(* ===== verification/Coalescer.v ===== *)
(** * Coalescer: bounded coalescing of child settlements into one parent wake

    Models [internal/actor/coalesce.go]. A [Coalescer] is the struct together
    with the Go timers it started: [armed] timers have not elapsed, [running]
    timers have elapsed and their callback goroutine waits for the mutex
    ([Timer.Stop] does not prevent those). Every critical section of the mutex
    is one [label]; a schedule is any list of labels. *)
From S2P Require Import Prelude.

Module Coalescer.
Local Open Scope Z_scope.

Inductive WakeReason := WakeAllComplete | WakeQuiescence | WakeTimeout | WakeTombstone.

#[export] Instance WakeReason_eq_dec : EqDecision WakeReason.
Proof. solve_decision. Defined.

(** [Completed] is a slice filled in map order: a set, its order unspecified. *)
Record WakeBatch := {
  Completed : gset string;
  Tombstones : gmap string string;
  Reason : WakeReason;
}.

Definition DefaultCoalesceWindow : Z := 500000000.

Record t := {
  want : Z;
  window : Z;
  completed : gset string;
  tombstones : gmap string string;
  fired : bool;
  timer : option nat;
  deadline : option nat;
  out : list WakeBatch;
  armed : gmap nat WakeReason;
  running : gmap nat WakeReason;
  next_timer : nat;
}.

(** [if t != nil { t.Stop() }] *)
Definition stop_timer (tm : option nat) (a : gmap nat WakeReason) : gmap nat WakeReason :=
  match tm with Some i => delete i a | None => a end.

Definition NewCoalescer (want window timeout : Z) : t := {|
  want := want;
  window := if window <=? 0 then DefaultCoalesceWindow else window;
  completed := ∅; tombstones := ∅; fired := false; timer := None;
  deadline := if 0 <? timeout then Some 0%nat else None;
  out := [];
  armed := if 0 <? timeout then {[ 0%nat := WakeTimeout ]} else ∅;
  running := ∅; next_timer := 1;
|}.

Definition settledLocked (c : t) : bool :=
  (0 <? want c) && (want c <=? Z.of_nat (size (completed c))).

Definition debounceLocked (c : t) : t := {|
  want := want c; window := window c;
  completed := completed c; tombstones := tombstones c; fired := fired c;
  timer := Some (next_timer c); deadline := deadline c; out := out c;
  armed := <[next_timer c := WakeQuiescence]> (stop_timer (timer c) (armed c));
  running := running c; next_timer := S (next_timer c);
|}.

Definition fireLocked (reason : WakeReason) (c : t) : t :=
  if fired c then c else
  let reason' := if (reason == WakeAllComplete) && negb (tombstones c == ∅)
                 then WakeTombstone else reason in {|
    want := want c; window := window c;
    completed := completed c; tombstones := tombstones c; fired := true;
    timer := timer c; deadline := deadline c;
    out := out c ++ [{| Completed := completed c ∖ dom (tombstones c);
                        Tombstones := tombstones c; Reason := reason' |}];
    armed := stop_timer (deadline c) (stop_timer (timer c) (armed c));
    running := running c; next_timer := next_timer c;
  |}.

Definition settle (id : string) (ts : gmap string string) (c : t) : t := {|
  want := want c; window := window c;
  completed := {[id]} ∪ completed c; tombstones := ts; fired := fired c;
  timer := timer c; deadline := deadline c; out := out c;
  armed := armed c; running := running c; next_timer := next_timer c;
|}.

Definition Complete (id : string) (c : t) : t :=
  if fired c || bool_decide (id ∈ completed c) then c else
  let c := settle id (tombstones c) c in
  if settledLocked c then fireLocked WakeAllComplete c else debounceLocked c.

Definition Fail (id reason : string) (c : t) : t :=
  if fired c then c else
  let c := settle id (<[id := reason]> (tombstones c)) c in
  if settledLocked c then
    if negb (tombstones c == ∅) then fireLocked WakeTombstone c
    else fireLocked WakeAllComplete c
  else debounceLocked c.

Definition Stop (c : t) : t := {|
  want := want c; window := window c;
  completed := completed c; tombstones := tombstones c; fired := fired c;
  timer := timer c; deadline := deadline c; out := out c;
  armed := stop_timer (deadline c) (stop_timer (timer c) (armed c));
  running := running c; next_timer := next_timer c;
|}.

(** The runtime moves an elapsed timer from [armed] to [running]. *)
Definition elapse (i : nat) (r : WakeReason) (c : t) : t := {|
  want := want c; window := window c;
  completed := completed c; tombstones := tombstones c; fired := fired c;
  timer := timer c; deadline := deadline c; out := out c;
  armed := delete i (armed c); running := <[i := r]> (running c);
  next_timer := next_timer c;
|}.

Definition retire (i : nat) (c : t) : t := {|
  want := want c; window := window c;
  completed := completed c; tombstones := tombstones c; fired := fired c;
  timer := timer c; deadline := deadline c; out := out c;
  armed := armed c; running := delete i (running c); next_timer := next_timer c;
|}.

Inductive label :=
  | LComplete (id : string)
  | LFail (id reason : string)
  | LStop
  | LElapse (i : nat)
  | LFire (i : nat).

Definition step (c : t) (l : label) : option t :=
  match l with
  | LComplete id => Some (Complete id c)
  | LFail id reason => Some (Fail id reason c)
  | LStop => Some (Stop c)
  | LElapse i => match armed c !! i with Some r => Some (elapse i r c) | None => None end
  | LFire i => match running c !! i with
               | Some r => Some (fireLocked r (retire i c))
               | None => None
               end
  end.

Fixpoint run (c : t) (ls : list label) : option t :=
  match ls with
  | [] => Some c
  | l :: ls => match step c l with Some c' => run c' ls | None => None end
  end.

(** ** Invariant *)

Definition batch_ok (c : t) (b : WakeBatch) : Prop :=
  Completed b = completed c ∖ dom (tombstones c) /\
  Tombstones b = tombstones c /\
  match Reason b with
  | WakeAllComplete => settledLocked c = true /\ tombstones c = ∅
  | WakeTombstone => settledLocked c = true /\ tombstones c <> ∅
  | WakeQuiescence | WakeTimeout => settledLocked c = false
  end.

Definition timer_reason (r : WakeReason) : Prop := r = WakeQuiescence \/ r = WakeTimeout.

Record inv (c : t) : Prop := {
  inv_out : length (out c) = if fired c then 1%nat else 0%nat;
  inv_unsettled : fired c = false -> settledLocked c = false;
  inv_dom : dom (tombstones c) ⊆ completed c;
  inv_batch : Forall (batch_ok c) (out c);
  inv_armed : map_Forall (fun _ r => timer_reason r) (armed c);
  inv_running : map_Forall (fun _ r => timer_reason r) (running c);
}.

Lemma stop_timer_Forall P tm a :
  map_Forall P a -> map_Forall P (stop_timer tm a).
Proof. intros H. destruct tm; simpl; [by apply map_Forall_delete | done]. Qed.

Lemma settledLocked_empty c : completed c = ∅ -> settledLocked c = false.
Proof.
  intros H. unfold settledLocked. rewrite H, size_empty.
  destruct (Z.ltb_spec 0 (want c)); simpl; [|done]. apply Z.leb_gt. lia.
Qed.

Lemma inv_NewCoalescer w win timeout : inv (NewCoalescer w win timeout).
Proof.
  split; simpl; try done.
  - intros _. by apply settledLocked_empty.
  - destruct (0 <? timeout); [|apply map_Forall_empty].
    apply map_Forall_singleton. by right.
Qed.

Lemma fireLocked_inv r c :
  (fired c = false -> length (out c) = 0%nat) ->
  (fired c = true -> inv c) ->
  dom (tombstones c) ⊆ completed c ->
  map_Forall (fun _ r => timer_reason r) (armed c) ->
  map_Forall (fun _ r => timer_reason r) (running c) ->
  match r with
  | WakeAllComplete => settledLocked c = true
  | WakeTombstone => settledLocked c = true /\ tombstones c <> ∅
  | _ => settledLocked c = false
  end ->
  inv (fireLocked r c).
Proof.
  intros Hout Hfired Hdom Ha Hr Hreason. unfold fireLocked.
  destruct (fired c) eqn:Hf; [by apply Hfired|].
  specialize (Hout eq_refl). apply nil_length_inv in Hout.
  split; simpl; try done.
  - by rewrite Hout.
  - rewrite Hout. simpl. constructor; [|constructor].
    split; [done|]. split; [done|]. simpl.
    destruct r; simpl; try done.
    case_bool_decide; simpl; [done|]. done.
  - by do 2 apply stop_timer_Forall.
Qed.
* * * * *
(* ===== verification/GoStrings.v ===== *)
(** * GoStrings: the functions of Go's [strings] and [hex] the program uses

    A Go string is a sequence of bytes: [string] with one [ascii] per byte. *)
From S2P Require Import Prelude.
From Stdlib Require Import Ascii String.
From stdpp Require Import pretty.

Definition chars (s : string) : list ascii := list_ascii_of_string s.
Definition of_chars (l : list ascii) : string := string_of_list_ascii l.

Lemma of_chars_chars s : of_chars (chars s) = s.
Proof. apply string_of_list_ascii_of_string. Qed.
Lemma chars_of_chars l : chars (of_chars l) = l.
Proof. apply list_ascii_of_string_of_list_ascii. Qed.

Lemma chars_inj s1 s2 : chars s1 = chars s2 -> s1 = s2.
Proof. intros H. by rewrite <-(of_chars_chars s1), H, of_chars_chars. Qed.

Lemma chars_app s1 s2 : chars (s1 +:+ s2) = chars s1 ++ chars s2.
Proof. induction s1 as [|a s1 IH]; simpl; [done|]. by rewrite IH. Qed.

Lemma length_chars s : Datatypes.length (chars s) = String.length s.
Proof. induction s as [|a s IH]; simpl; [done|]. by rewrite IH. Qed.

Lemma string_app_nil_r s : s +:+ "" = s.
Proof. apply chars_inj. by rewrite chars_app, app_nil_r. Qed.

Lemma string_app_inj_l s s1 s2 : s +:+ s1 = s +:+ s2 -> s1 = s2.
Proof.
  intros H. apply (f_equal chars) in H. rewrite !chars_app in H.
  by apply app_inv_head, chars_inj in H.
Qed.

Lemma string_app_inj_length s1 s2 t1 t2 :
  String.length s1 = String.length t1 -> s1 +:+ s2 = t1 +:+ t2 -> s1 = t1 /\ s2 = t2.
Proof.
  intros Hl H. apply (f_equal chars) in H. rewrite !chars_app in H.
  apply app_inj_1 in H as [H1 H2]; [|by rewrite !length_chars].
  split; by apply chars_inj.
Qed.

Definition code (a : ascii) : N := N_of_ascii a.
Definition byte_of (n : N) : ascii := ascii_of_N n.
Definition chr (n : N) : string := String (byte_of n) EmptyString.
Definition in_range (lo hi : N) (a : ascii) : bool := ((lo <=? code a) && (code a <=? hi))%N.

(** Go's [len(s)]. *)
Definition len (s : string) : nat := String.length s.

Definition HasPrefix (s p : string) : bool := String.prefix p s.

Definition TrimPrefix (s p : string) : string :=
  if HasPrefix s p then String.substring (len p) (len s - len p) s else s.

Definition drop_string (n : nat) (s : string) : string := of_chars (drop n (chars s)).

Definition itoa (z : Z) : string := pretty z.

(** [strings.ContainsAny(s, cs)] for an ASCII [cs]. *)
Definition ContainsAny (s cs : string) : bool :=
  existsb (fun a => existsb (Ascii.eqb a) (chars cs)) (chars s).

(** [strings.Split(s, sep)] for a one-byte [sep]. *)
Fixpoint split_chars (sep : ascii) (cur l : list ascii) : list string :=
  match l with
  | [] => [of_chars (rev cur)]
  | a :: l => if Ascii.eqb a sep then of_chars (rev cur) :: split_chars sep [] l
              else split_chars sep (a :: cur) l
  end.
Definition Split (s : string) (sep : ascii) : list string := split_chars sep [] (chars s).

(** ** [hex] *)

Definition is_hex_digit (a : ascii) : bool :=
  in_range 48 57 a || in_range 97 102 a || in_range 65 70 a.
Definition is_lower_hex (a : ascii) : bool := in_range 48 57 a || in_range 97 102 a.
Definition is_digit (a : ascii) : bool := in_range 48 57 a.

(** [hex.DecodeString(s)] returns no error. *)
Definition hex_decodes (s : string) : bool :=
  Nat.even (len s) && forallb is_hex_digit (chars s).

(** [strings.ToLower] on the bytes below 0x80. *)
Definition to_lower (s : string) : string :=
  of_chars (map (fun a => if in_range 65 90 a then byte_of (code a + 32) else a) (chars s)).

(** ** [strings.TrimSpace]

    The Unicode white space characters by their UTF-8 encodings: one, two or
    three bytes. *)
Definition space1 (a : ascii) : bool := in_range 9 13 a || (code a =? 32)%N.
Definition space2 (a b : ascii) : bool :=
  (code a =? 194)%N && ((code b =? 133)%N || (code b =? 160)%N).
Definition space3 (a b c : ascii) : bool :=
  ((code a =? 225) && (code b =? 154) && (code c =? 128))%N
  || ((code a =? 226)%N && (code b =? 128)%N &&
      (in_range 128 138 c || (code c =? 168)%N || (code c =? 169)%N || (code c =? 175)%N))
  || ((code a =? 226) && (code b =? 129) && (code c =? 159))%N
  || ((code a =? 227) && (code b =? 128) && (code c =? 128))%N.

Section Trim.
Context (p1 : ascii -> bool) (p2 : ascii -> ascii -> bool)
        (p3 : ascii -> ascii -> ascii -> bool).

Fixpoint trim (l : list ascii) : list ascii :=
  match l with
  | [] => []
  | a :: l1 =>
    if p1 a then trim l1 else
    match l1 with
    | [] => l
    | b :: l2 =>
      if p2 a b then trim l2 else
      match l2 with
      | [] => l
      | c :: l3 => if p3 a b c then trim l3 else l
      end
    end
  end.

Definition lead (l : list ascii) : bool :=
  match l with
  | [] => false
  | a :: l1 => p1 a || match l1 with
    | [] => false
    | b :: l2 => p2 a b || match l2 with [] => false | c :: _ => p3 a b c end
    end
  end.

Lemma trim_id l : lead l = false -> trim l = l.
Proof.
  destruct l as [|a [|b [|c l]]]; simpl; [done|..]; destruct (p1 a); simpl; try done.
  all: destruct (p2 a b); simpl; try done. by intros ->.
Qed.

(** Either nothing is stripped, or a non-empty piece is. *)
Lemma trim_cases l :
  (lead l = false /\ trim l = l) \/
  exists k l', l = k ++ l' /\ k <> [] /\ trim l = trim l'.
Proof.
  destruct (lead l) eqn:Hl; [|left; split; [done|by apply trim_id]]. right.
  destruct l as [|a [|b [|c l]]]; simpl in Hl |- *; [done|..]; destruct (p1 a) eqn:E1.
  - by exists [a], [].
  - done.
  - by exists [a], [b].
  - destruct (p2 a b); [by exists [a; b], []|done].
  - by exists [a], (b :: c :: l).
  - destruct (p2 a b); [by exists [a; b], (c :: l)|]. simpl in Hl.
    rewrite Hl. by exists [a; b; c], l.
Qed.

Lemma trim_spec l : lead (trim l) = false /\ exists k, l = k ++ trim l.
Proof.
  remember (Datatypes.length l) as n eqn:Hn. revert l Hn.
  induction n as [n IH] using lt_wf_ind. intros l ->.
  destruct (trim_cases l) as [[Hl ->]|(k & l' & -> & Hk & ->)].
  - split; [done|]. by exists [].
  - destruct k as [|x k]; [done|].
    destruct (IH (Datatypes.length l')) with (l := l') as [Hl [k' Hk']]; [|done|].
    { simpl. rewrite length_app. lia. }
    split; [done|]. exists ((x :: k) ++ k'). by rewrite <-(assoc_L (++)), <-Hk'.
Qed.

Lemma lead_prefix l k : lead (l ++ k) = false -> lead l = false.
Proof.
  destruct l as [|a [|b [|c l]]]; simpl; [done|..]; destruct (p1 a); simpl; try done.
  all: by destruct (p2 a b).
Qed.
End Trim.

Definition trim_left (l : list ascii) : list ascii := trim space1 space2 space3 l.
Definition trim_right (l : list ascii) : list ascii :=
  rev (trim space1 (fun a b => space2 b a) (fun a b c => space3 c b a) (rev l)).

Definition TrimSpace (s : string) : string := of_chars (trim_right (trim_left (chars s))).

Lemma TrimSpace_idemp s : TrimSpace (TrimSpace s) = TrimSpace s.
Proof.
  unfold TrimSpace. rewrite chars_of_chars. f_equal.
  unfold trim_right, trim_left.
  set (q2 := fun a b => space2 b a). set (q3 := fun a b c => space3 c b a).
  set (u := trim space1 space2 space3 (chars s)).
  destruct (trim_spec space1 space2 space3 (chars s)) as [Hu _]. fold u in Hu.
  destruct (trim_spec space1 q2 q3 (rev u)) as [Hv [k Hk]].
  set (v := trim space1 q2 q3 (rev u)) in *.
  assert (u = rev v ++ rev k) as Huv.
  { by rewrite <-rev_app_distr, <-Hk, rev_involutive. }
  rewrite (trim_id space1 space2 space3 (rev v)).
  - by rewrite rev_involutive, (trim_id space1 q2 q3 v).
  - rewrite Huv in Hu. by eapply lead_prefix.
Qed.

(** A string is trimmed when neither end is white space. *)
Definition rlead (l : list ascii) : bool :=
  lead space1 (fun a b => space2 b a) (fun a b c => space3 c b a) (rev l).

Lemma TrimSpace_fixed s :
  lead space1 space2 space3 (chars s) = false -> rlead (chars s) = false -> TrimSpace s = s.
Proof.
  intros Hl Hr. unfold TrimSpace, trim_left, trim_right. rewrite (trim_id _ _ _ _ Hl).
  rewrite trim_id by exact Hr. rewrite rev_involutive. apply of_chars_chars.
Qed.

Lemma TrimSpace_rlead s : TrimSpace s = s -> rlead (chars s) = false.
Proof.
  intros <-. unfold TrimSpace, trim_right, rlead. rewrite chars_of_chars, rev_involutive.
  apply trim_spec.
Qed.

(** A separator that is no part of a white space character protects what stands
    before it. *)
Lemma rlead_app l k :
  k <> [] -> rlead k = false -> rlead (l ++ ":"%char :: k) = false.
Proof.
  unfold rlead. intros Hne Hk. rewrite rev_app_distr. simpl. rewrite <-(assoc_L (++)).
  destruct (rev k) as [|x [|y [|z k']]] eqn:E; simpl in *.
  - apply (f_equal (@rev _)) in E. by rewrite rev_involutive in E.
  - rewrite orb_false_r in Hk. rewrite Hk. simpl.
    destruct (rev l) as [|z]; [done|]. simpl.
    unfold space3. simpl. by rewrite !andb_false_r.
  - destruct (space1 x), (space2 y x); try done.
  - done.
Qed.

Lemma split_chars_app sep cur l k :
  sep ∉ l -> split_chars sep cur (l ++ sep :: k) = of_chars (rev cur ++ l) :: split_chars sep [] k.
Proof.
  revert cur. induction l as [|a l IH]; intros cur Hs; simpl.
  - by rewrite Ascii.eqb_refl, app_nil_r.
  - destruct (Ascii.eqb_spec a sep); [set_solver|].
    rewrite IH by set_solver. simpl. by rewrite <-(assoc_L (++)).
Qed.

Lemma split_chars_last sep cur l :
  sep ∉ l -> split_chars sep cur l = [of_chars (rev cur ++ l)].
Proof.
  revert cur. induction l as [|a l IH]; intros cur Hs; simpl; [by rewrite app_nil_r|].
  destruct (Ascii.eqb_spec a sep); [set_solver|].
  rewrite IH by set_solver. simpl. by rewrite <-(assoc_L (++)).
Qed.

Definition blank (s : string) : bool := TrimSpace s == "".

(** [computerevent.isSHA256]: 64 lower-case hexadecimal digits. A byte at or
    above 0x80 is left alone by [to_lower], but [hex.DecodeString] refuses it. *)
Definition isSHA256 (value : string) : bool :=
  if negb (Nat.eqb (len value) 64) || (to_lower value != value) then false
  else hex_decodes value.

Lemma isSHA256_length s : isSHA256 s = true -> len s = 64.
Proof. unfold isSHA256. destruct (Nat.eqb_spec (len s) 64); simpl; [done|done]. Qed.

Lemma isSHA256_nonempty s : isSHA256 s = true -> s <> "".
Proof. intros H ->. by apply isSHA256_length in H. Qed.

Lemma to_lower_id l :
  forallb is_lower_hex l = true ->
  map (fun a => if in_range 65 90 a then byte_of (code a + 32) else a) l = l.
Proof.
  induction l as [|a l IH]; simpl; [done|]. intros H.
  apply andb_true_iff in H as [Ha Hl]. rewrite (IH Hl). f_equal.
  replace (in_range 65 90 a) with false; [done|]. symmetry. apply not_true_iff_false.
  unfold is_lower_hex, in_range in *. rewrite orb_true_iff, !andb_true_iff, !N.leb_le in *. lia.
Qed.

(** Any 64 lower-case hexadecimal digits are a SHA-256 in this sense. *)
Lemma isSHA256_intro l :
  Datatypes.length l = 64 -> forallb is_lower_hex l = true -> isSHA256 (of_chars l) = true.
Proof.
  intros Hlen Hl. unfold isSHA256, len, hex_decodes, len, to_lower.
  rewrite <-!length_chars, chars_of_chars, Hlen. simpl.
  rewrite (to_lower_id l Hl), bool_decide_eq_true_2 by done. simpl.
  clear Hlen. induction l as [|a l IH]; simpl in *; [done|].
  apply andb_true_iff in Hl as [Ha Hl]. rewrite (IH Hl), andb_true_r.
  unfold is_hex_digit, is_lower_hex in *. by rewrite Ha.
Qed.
* * * * *
— Work task —
The answer must consist of every line from the data that holds the string "debounceLocked".

— Result of the exercise —
Definition debounceLocked (c : t) : t := {|
  if settledLocked c then fireLocked WakeAllComplete c else debounceLocked c.
  else debounceLocked c.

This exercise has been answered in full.